§ EXERCISE PROMPT
The required output is the exact run of lines below that opens at the line with "Ret (map_err (fun e => Return (f e)) x)." and closes at the line with "Definition parse_ap_req (input_token".

§ RECORDS SHOWN
(* ===== verification/Accept.v ===== *)
(** Acceptance of GSS-API security contexts, [crates/ldap/src/gssapi/accept.rs]:
    the application server's side of the Kerberos AP exchange. *)

From S2P Require Import Prelude Bytes Str Btree Utf8 Dn Partition Key Registry Entry Etcd Index Ridpool Store.
From S2P Require Import Directory Token Nfold Kerberos Password Principal Krb Pac Kdc.

Inductive AcceptError :=
| AcceptToken (e : Token.Error)
| AcceptDecode (b : bytes)
| AcceptEncode
| NoServiceKey
| UnsupportedEnctype (etype : Z)
| TicketDecryptFailed
| AuthenticatorDecryptFailed
| AuthenticatorMismatch
| ClockSkew
| TicketExpired
| MalformedGssChecksum
| AcceptCrypto (e : Kerberos.Error).

Definition GSS_CHECKSUM_TYPE : Z := 0x8003.
Definition GSS_C_MUTUAL_FLAG : Z := 2.

Record AcceptedContext := mkAccepted {
  client_principal : rstring;
  session_key : bytes;
  ctx_enctype : Enctype;
  output_token : option bytes;
}.

Definition gss_checksum_flags (b : bytes) : result AcceptError Z :=
  if zlen b <? 24 then Err MalformedGssChecksum else Ok (le_val (ztake 4 (zdrop 20 b))).

(** An error that ends the acceptance. *)
Definition or_reject {A} (o : option A) (e : AcceptError) : prog (result (stop AcceptError) A) :=
  match o with Some a => Ret (Ok a) | None => Ret (Err (Return e)) end.
Definition reject {A} (e : AcceptError) : prog (result (stop AcceptError) A) := Ret (Err (Return e)).
Definition try_reject {E A} (x : result E A) (f : E -> AcceptError) : prog (result (stop AcceptError) A) :=
  Ret (map_err (fun e => Return (f e)) x).

Section accept.
  Context `{!OpenSsl} `{!KrbCodec}.

(** The AP-REQ of an initial token. *)
Definition parse_ap_req (input_token : bytes) : result AcceptError ApReq :=
  inner ← map_err AcceptToken (parse_initial_context_token input_token);
  ap_req_bytes ← map_err AcceptToken (split_tok_id inner TOK_ID_AP_REQ);
  ok_or (AcceptDecode ap_req_bytes) (der_decode ap_req_bytes).

(** The flags of the authenticator's GSS checksum. *)
Definition authenticator_flags (a : Authenticator) : result AcceptError Z :=
  cksum ← ok_or MalformedGssChecksum (auth_cksum a);
  if negb (cksum_type cksum =? GSS_CHECKSUM_TYPE) then Err MalformedGssChecksum
  else gss_checksum_flags (cksum_bytes cksum).

(** The mutual-authentication token: under the ticket's session key. *)
Definition ap_rep_token (e : Enctype) (ticket_session_key : bytes) (a : Authenticator) : prog (result (stop AcceptError) bytes) :=
  enc_bytes <-? or_reject (der_encode (mkEncApRepPart (auth_ctime a) (auth_cusec a) None)) AcceptEncode ;;
  cipher <-? catch (encrypt_with e ticket_session_key 12 enc_bytes) (fun x => reject (AcceptCrypto x)) ;;
  ap_rep_bytes <-? or_reject (der_encode (mkApRep (mkEncryptedData (etype_number e) None cipher))) AcceptEncode ;;
  Ret (Ok (build_initial_context_token (TOK_ID_AP_REP ++ ap_rep_bytes))).

(** [lookup_key] is the caller's: the stored keys of a service, [Return tt] if
    there are none. *)
Definition accept (input_token : bytes) (lookup_key : PrincipalName -> rstring -> prog (result (stop unit) (list PrincipalKey)))
    : prog (result (stop AcceptError) AcceptedContext) :=
  ap_req <-? try_reject (parse_ap_req input_token) (fun e => e) ;;
  let ticket := ap_ticket ap_req in
  let etype := ed_etype (tkt_enc_part ticket) in
  service_keys <-? prog_map_err (fun s => match s with Panic => Panic | Return _ => Return NoServiceKey end)
    (lookup_key (tkt_sname ticket) (realm_to_string (tkt_realm ticket))) ;;
  tkt_enctype <-? or_reject (try_from etype) (UnsupportedEnctype etype) ;;
  service_key <-? or_reject (find_key tkt_enctype service_keys) NoServiceKey ;;
  enc_ticket_bytes <-? try_reject (decrypt tkt_enctype (pk_key service_key) 2 (ed_cipher (tkt_enc_part ticket)))
    (fun _ => TicketDecryptFailed) ;;
  tgt <-? or_reject (der_decode enc_ticket_bytes) (AcceptDecode enc_ticket_bytes) ;;
  t <-? read_clock ;;
  let now := (now_of t).1 in
  if 0 <? diff_seconds (etp_end_time tgt) now then reject TicketExpired else
  let ticket_session_key := ek_value (etp_key tgt) in
  auth_bytes <-? try_reject (decrypt tkt_enctype ticket_session_key 11 (ed_cipher (ap_authenticator ap_req)))
    (fun _ => AuthenticatorDecryptFailed) ;;
  authenticator <-? or_reject (der_decode auth_bytes) (AcceptDecode auth_bytes) ;;
  if negb (bool_decide (auth_crealm authenticator = etp_crealm tgt)) || negb (bool_decide (auth_cname authenticator = etp_cname tgt))
  then reject AuthenticatorMismatch
  else if CLOCK_SKEW_SECS <? Z.abs (diff_seconds (auth_ctime authenticator) now) then reject ClockSkew else
  gss_flags <-? try_reject (authenticator_flags authenticator) (fun e => e) ;;
  let session_key := match auth_subkey authenticator with Some k => ek_value k | None => ticket_session_key end in
  output_token <-? (if negb (Z.land gss_flags GSS_C_MUTUAL_FLAG =? 0)
                    then prog_bind_ (fun r => Ret (tok ← r; Ok (Some tok))) (ap_rep_token tkt_enctype ticket_session_key authenticator)
                    else Ret (Ok None)) ;;
  Ret (Ok (mkAccepted (fqn (principal_name_to_string (etp_cname tgt)) (realm_to_string (etp_crealm tgt)))
    session_key tkt_enctype output_token)).
End accept.

(** ** What an accepted context says *)

Section spec.
  Context `{!OpenSsl, !OpenSslLaws} `{!KrbCodec} `{!DerLaw EncApRepPart, !DerLaw ApRep}.
  Context (T : Z -> Prop) (m : kvstore).
  Context (lookup_key : PrincipalName -> rstring -> prog (result (stop unit) (list PrincipalKey))).
  (** What the caller's lookup establishes. *)
  Context (keys_for : PrincipalName -> rstring -> list PrincipalKey -> Prop).

(** The answer proves the acceptor read the ticket: it holds the time of the
    client's own authenticator, sealed with the ticket's session key. *)
Definition mutual_token (tgt : EncTicketPart) (a : Authenticator) (e : Enctype) (tok : bytes) : Prop :=
  exists rep b, tok = build_initial_context_token (TOK_ID_AP_REP ++ b) /\ der_decode b = Some rep /\
    (zlen (ek_value (etp_key tgt)) = key_len e ->
     seals e (ek_value (etp_key tgt)) 12 (ed_cipher (ap_rep_enc_part rep)) (mkEncApRepPart (auth_ctime a) (auth_cusec a) None)).

Record accepts (input_token : bytes) (ctx : AcceptedContext) : Prop := {
  acc_evidence : exists ap ks k tgt a now flags,
    parse_ap_req input_token = Ok ap /\
    (** a ticket sealed with a key of the service it names, not expired *)
    keys_for (tkt_sname (ap_ticket ap)) (realm_to_string (tkt_realm (ap_ticket ap))) ks /\ k ∈ ks /\ pk_enctype k = ctx_enctype ctx /\
    try_from (ed_etype (tkt_enc_part (ap_ticket ap))) = Some (pk_enctype k) /\
    seals (pk_enctype k) (pk_key k) 2 (ed_cipher (tkt_enc_part (ap_ticket ap))) tgt /\
    T now /\ diff_seconds (etp_end_time tgt) (whole_seconds now) <= 0 /\
    (** a fresh authenticator of the ticket's client, sealed with its session key *)
    seals (pk_enctype k) (ek_value (etp_key tgt)) 11 (ed_cipher (ap_authenticator ap)) a /\
    auth_crealm a = etp_crealm tgt /\ auth_cname a = etp_cname tgt /\
    Z.abs (diff_seconds (auth_ctime a) (whole_seconds now)) <= CLOCK_SKEW_SECS /\
    authenticator_flags a = Ok flags /\
    (** the context is theirs *)
    client_principal ctx = fqn (principal_name_to_string (etp_cname tgt)) (realm_to_string (etp_crealm tgt)) /\
    session_key ctx = match auth_subkey a with Some sk => ek_value sk | None => ek_value (etp_key tgt) end /\
    match output_token ctx with
    | Some tok => Z.land flags GSS_C_MUTUAL_FLAG <> 0 /\ mutual_token tgt a (ctx_enctype ctx) tok
    | None => Z.land flags GSS_C_MUTUAL_FLAG = 0
    end;
}.

Lemma ro_reject {A : Type} e (Q : A -> Prop) : ro T m (fun _ : stop AcceptError => True) (reject e) Q.
Proof. by apply ro_err. Qed.

Lemma ro_or_reject {A : Type} (o : option A) e :
  ro T m (fun _ : stop AcceptError => True) (or_reject o e) (fun x => o = Some x).
Proof. destruct o; [by apply ro_ret|apply ro_reject]. Qed.

Lemma ro_try_reject {E A : Type} (x : result E A) f :
  ro T m (fun _ : stop AcceptError => True) (try_reject x f) (fun a => x = Ok a).
Proof. destruct x; [by apply ro_ret|apply ro_reject]. Qed.

Lemma ro_ap_rep tgt a e : ro T m (fun _ => True) (ap_rep_token e (ek_value (etp_key tgt)) a) (mutual_token tgt a e).
Proof.
  unfold ap_rep_token. eapply ro_try; [apply ro_or_reject|]. intros b Hb.
  eapply ro_try; [apply ro_catch; [exact (ro_encrypt_if T m e _ 12 _ _ Hb)|intros; apply ro_reject]|]. intros c Hc.
  eapply ro_try; [apply ro_or_reject|]. intros b' Hb'. apply ro_ret.
  eexists _, b'. split; [done|]. split; [exact (der_roundtrip _ _ Hb')|]. done.
Qed.

Lemma ro_output_token flags tgt a e :
  ro T m (fun _ => True)
    (if negb (Z.land flags GSS_C_MUTUAL_FLAG =? 0)
     then prog_bind_ (fun r => Ret (tok ← r; Ok (Some tok))) (ap_rep_token e (ek_value (etp_key tgt)) a)
     else Ret (Ok None))
    (fun o => match o with
              | Some tok => Z.land flags GSS_C_MUTUAL_FLAG <> 0 /\ mutual_token tgt a e tok
              | None => Z.land flags GSS_C_MUTUAL_FLAG = 0
              end).
Proof.
  destruct (Z.eqb_spec (Z.land flags GSS_C_MUTUAL_FLAG) 0) as [Hz|Hz]; cbn [negb]; [by apply ro_ret|].
  intros r m' (x & m1 & [-> Hx]%ro_ap_rep & -> & ->)%runs_at_bind. split; [done|]. by destruct x.
Qed.

Hypothesis lookup_ok : forall sname realm, ro T m (fun _ => True) (lookup_key sname realm) (keys_for sname realm).

Lemma ro_service_keys {E : Type} sname realm (f : stop unit -> E) :
  ro T m (fun _ => True) (prog_map_err f (lookup_key sname realm)) (keys_for sname realm).
Proof.
  intros r m' (x & m1 & Hx & -> & ->)%runs_at_bind. apply lookup_ok in Hx as [-> Hx]. split; [done|]. by destruct x.
Qed.

Lemma accept_spec input_token : ro T m (fun _ => True) (accept input_token lookup_key) (accepts input_token).
Proof.
  unfold accept. eapply ro_try; [apply ro_try_reject|]. intros ap Hap. cbn zeta.
  eapply ro_try; [apply ro_service_keys|]. intros ks Hks.
  eapply ro_try; [apply ro_or_reject|]. intros en Hen. eapply ro_try; [apply ro_or_reject|].
  intros k [Hin <-]%find_key_in. eapply ro_try; [apply ro_try_reject|]. intros b Hb.
  eapply ro_try; [apply ro_or_reject|]. intros tgt Htgt. apply ro_clock. intros now Hnow.
  change (now_of now).1 with (whole_seconds now).
  destruct (Z.ltb_spec 0 (diff_seconds (etp_end_time tgt) (whole_seconds now))); [apply ro_reject|].
  eapply ro_try; [apply ro_try_reject|]. intros b' Hb'. eapply ro_try; [apply ro_or_reject|]. intros a Ha.
  destruct (bool_decide_reflect (auth_crealm a = etp_crealm tgt)); [|apply ro_reject].
  destruct (bool_decide_reflect (auth_cname a = etp_cname tgt)); [|apply ro_reject]. cbn [negb orb].
  destruct (Z.ltb_spec CLOCK_SKEW_SECS (Z.abs (diff_seconds (auth_ctime a) (whole_seconds now)))); [apply ro_reject|].
  eapply ro_try; [apply ro_try_reject|]. intros flags Hflags. eapply ro_try; [apply ro_output_token|]. intros o Ho.
  apply ro_ret. constructor. exists ap, ks, k, tgt, a, now, flags. cbn [ctx_enctype client_principal session_key output_token].
  repeat split; try done; [by exists b|by exists b'].
Qed.
End spec.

§ OUTPUT
  Ret (map_err (fun e => Return (f e)) x).

Section accept.
  Context `{!OpenSsl} `{!KrbCodec}.

(** The AP-REQ of an initial token. *)
Definition parse_ap_req (input_token : bytes) : result AcceptError ApReq :=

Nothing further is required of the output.